» **PROMPT**:
Your task is to work out how many lines in the data that follows hold "pose" and to state that number alone.
========================================================================
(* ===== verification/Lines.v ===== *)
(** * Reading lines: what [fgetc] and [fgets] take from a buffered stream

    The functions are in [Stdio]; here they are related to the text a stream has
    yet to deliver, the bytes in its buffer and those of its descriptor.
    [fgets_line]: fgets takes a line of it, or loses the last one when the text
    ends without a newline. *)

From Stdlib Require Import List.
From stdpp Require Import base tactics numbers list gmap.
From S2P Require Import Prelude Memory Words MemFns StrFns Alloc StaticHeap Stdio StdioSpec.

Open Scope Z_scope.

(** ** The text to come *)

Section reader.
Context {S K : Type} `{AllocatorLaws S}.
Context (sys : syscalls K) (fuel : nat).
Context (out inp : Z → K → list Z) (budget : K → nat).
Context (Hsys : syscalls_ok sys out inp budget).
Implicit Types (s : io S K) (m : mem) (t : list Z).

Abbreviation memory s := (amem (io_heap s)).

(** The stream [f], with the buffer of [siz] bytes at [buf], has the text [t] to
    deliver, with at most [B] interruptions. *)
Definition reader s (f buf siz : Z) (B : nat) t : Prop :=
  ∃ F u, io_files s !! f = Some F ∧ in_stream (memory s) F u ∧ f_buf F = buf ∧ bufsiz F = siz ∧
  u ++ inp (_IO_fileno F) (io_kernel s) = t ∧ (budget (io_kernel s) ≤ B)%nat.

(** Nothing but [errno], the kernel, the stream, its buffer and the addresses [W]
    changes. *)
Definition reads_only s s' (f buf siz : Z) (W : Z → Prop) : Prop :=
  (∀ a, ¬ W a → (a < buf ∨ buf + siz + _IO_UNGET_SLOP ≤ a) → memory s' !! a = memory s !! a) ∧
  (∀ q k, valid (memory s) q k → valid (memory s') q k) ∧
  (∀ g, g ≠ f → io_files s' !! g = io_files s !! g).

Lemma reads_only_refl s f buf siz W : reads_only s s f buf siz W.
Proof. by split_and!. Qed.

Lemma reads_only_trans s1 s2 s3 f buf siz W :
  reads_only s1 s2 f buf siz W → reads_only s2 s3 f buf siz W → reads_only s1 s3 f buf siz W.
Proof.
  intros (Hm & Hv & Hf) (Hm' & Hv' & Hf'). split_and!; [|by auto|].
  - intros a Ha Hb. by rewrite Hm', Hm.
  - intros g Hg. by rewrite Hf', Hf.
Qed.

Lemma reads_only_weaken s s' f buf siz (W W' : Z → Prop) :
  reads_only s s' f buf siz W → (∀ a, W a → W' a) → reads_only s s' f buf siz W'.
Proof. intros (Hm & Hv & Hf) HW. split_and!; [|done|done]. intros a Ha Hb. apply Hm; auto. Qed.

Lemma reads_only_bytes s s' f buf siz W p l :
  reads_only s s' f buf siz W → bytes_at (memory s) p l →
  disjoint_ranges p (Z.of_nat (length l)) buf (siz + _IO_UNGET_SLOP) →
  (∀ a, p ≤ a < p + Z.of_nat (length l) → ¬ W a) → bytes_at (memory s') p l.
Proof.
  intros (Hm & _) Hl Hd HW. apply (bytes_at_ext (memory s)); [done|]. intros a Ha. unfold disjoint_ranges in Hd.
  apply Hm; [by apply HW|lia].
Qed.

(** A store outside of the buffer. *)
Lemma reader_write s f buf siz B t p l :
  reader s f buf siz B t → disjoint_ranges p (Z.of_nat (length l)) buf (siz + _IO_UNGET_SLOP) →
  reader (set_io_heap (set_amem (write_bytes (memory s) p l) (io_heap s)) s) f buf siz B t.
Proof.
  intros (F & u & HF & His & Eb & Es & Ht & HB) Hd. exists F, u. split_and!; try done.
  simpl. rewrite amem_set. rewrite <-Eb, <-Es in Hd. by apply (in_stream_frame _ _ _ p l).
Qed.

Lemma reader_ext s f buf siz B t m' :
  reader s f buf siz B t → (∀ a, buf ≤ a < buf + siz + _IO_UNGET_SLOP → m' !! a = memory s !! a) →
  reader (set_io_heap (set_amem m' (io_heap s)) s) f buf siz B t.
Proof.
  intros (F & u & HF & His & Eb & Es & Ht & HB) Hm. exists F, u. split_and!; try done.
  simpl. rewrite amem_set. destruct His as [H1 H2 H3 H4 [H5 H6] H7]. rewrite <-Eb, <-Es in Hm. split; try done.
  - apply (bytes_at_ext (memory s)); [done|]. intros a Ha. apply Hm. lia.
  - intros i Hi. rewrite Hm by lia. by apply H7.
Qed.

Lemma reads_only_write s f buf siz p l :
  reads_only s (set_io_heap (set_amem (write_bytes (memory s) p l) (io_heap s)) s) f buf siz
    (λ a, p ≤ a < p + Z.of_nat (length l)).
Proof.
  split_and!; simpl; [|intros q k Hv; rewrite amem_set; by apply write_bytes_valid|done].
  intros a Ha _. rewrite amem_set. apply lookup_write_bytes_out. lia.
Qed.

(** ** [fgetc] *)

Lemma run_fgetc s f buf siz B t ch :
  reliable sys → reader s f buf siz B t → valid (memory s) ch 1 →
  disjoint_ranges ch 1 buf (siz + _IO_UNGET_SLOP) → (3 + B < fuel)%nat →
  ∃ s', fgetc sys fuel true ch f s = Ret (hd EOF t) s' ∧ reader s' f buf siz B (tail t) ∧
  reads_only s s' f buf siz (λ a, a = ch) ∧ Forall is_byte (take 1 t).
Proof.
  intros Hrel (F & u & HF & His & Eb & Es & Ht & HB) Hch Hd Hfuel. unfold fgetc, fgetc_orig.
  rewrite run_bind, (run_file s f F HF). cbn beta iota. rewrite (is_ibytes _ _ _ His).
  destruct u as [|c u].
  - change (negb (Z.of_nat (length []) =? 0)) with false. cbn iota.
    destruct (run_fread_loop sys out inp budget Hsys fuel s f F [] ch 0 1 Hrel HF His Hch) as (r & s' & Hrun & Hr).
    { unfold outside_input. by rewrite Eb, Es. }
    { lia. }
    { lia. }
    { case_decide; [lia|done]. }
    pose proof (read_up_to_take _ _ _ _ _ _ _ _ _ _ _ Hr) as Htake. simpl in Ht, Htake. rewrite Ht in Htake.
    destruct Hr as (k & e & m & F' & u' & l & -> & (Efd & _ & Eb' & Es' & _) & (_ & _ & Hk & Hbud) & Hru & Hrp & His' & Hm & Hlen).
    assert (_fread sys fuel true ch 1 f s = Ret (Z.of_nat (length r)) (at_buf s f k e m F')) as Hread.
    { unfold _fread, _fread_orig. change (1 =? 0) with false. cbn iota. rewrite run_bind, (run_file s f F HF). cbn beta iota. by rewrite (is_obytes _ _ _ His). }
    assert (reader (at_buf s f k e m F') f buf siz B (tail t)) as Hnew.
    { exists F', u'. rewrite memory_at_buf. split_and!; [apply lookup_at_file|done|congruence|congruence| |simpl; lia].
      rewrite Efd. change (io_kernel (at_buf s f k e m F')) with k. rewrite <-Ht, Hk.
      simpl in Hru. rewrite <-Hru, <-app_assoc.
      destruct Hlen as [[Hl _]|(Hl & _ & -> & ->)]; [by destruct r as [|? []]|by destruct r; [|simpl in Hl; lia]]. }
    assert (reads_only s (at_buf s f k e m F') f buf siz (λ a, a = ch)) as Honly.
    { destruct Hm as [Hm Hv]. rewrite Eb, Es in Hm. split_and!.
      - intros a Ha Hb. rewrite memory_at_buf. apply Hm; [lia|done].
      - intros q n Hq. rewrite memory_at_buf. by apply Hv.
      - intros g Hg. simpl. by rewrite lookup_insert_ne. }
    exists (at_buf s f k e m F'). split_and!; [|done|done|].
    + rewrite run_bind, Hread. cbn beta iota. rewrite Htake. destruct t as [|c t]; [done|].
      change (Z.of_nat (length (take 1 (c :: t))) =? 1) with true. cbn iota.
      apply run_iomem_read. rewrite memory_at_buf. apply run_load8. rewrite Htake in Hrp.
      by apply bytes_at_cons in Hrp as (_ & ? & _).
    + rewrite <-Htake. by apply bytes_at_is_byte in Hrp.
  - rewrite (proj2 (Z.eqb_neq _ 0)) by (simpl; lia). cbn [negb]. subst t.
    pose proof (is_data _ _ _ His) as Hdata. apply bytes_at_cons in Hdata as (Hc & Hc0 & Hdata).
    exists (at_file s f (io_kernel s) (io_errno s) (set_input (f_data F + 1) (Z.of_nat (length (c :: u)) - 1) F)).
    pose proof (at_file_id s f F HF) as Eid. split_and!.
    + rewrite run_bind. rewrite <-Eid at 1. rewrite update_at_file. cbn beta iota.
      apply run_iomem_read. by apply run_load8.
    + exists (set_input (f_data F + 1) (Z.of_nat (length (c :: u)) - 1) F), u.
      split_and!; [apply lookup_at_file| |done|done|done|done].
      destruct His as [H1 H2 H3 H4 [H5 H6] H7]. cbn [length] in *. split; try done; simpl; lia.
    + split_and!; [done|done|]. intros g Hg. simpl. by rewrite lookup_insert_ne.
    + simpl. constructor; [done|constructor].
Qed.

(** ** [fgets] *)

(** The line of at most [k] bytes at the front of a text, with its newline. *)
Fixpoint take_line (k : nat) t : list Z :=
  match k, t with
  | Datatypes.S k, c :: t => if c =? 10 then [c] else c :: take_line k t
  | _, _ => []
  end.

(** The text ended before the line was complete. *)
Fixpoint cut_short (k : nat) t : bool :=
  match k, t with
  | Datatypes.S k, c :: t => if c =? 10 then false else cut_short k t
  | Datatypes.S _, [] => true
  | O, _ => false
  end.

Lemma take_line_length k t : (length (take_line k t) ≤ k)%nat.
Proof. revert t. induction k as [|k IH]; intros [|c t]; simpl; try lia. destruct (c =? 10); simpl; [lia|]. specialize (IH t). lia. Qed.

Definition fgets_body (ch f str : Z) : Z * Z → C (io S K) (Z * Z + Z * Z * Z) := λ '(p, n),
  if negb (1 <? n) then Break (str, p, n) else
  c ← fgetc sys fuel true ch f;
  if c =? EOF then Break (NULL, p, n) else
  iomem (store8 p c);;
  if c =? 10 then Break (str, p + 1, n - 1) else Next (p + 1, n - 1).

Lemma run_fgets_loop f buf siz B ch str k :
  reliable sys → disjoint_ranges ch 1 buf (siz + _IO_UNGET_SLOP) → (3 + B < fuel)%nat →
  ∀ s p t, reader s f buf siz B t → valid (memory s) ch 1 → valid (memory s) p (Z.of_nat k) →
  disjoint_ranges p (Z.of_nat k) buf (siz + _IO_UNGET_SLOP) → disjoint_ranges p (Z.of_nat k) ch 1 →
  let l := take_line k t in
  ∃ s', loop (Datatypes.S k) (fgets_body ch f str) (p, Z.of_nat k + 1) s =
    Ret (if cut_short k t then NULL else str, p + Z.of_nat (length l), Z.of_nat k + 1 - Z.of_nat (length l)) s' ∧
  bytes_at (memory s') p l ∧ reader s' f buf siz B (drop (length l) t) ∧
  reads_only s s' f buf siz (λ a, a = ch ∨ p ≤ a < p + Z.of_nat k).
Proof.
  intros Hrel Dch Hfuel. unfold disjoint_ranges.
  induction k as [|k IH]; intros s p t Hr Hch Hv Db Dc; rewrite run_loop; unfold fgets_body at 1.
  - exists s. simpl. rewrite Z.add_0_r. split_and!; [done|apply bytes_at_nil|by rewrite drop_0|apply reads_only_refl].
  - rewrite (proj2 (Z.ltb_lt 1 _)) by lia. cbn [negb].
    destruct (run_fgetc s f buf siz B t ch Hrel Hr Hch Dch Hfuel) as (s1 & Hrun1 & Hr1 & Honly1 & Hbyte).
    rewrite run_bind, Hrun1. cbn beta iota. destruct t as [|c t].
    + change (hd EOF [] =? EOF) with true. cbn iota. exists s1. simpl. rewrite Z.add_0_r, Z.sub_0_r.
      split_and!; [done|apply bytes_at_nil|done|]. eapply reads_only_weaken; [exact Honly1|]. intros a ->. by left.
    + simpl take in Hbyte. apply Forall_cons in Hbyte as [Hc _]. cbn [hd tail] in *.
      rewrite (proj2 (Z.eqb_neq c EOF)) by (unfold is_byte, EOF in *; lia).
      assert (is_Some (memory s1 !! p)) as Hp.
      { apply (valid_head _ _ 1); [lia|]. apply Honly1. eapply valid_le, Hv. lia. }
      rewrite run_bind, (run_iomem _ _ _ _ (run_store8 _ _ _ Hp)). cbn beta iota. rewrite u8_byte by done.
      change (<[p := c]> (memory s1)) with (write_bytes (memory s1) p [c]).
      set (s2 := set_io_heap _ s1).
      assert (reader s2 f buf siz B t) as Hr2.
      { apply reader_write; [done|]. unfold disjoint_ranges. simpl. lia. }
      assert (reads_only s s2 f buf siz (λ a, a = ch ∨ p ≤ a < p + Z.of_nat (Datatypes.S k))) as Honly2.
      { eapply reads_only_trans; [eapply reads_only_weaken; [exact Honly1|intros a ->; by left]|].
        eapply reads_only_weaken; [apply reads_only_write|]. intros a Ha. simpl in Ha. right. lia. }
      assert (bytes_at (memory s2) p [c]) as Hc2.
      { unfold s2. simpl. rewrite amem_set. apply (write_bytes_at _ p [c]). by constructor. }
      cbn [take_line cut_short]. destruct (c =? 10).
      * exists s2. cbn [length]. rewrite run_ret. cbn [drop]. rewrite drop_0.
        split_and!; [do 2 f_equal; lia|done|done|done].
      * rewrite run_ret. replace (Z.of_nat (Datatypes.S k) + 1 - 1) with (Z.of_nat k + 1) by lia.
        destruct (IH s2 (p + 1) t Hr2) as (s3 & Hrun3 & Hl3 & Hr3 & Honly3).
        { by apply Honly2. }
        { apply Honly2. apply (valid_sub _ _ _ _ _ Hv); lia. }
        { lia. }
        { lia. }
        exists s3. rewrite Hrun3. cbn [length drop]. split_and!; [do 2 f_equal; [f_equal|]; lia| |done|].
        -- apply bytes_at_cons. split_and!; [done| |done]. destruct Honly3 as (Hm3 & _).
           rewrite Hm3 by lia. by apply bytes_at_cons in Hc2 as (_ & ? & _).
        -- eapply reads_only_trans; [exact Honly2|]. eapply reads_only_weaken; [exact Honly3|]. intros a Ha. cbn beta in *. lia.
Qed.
========================================================================
» **SOLUTION FOR THIS PROBLEM**:
3